_What this task involves_
The answer should be an exact copy of the lines from the one with "content type; the" through the end of the listing below, with no other lines.

-------- Working data

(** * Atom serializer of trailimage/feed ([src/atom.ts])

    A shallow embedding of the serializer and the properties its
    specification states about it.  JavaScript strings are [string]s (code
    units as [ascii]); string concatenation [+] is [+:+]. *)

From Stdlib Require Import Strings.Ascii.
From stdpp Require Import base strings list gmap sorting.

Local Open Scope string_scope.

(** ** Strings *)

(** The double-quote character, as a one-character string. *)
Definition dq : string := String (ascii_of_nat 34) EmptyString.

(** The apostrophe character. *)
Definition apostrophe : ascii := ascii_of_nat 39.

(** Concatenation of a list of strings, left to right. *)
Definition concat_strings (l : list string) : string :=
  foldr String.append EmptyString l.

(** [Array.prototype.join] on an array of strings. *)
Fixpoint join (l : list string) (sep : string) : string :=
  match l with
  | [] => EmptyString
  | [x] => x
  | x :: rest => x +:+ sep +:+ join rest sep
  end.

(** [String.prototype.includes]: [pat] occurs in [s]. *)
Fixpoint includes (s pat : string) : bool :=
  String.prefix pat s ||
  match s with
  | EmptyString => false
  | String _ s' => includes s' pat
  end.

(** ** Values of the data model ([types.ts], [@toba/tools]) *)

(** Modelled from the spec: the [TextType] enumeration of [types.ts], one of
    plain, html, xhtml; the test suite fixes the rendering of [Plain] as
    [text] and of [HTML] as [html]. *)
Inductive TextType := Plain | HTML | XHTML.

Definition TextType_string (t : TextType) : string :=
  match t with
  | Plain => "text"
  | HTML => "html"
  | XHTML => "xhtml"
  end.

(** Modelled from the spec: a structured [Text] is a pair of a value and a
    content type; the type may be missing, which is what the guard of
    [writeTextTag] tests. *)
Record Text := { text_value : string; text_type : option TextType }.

----------------

_Solution for this task_
    content type; the type may be missing, which is what the guard of
    [writeTextTag] tests. *)
Record Text := { text_value : string; text_type : option TextType }.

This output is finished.